#### What the task asks:
Could you set down exactly the lines in the records below between the line holding "destruct Hin as" and the line holding "destruct (get_distribution_version P", inclusive?
- Opening Delimiter -
(** Unfolding the monad and the primitives, and nothing of the data. *)
Ltac run :=
  cbv beta iota zeta delta
    [bind ret raise try_except emit set_world get_world get_versions print
     check_call Popen communicate get_distribution compare_versions
     open_read exec sys_argv];
  cbn [versions world log fst snd].

(** ** The extraction step *)

(** C5: if doxygen exits with a non-zero status, build_docs raises
    CalledProcessError for the doxygen command with that status, and the run
    has started no process through check_call: sphinx-build is never invoked. *)
Theorem doxygen_failure_prevents_render {W} (P : platform W) (s : state W)
    (sphinx_executable version : string) (kw : kwargs) (rc : Z) (w1 : W) :
  launch_error P doxygen_cmd (world s) = None ->
  run_process P doxygen_cmd (Some (doxygen_input P kw (world s))) (world s) = (rc, w1) ->
  rc <> 0%Z ->
  build_docs P sphinx_executable version kw s =
    (Raise (CalledProcessError rc doxygen_cmd),
     {| versions := versions s; world := w1;
        log := log s ++ [PopenStart doxygen_cmd;
                         Communicate doxygen_cmd (doxygen_input P kw (world s))] |})
  /\ forall argv, ~ In (CheckCall argv) (trace (build_docs P sphinx_executable version kw) s).
Proof.
  intros Hlaunch Hrun Hrc.
  assert (Hrun' : build_docs P sphinx_executable version kw s =
    (Raise (CalledProcessError rc doxygen_cmd),
     {| versions := versions s; world := w1;
        log := log s ++ [PopenStart doxygen_cmd;
                         Communicate doxygen_cmd (doxygen_input P kw (world s))] |})).
  { unfold build_docs, doxygen_input, doxygen_cmd, include_dir_of, doxyxml_dir_of, doc_dir_of in *.
    run. rewrite Hlaunch. run. rewrite Hrun. run.
    apply Z.eqb_neq in Hrc. rewrite Hrc. cbn [negb]. run.
    rewrite <- app_assoc. reflexivity. }
  split; [exact Hrun'|].
  intros argv Hin. unfold trace in Hin. rewrite Hrun' in Hin.
  cbn [snd log] in Hin. rewrite skipn_length_app in Hin.
  destruct Hin as [H | [H | []]]; discriminate H.
Qed.

(** Case analysis on what the platform answers next. *)
Ltac ask_platform :=
  match goal with
  | |- context [launch_error ?P ?a ?w] =>
      destruct (launch_error P a w) eqn:?
  | |- context [run_process ?P ?a ?i ?w] =>
      destruct (run_process P a i w) as [? ?] eqn:?
  | |- context [get_distribution_version ?P ?n ?w] =>
      destruct (get_distribution_version P n w) eqn:?
  | |- context [path_exists ?P ?n ?w] =>
      destruct (path_exists P n w) eqn:?
  | |- context [read_file ?P ?n ?w] =>
      destruct (read_file P n w) eqn:?
  | |- context [exec_script ?P ?a ?b ?w] =>
      destruct (exec_script P a b w) as [[?|] ?] eqn:?
  | |- context [(?rc =? 0)%Z] =>
      destruct (rc =? 0)%Z eqn:?
  | |- context [negb (?e =? ENOENT)%Z] =>
      destruct (e =? ENOENT)%Z eqn:?
  | |- context [match ?e with CalledProcessError _ _ => _ | _ => _ end] =>
      is_var e; destruct e
  end; run; cbn [negb].

(** ** Paths *)

Lemma isabs_app (a b : string) : Path.isabs a = true -> Path.isabs (a ++ b) = true.
Proof. destruct a; [discriminate | intro H; exact H]. Qed.

Lemma isabs_join2 (a b : string) :
  Path.isabs a = true -> Path.isabs (Path.join2 a b) = true.
Proof.
  intro Ha. unfold Path.join2.
  destruct (Py.startswith b Path.sep) eqn:Hb; [exact Hb|].
  destruct ((a =? EmptyString) || Py.endswith a Path.sep); now apply isabs_app.
Qed.

Lemma isabs_normpath (p : string) :
  Path.isabs p = true -> Path.isabs (Path.normpath p) = true.
Proof.
  intro Hp. unfold Path.normpath.
  destruct p as [|a p]; [discriminate|].
  cbn [String.eqb]. unfold Path.isabs in Hp. rewrite Hp.
  destruct p as [|b [|c p]];
    repeat match goal with
           | |- context [if ?x then 2 else 1] => destruct x
           end; reflexivity.
Qed.

Lemma isabs_abspath (cwd p : string) :
  Path.isabs cwd = true -> Path.isabs (Path.abspath cwd p) = true.
Proof.
  intro Hcwd. unfold Path.abspath.
  destruct (Path.isabs p) eqn:Hp.
  - now apply isabs_normpath.
  - apply isabs_normpath. cbn [Path.join fold_left]. now apply isabs_join2.
Qed.

(** Joining a relative name keeps the kind of the directory. *)
Lemma isabs_join_html (work_dir : string) :
  Path.isabs (Path.join work_dir ["html"]) = Path.isabs work_dir.
Proof.
  cbn [Path.join fold_left]. unfold Path.join2. cbn [Py.startswith Ascii.eqb].
  cbn.
  destruct work_dir as [|a r]; [reflexivity|].
  cbn [String.eqb orb].
  destruct (Py.endswith (String a r) Path.sep); reflexivity.
Qed.

(** ** The entry point *)

Lemma main_after_env {W} (P : platform W) (argv0 sphinx_executable version : string)
    (rest : list string) (s0 s : state W) :
  create_build_env P "virtualenv" s0 = (Return tt, s) ->
  main P (argv0 :: sphinx_executable :: version :: rest) s0 =
    match build_docs P sphinx_executable version no_kwargs s with
    | (Return _, s') => (Return tt, s')
    | (Raise e, s') => (Raise e, s')
    end.
Proof.
  intro Henv. unfold main. unfold bind at 1. rewrite Henv.
  cbn [sys_argv nth_error]. unfold bind, ret.
  destruct (build_docs P sphinx_executable version no_kwargs s) as [[p|e] s']; reflexivity.
Qed.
- Closing Delimiter -
#### Completed exercise:
  destruct Hin as [H | [H | []]]; discriminate H.
Qed.

(** Case analysis on what the platform answers next. *)
Ltac ask_platform :=
  match goal with
  | |- context [launch_error ?P ?a ?w] =>
      destruct (launch_error P a w) eqn:?
  | |- context [run_process ?P ?a ?i ?w] =>
      destruct (run_process P a i w) as [? ?] eqn:?
  | |- context [get_distribution_version ?P ?n ?w] =>
      destruct (get_distribution_version P n w) eqn:?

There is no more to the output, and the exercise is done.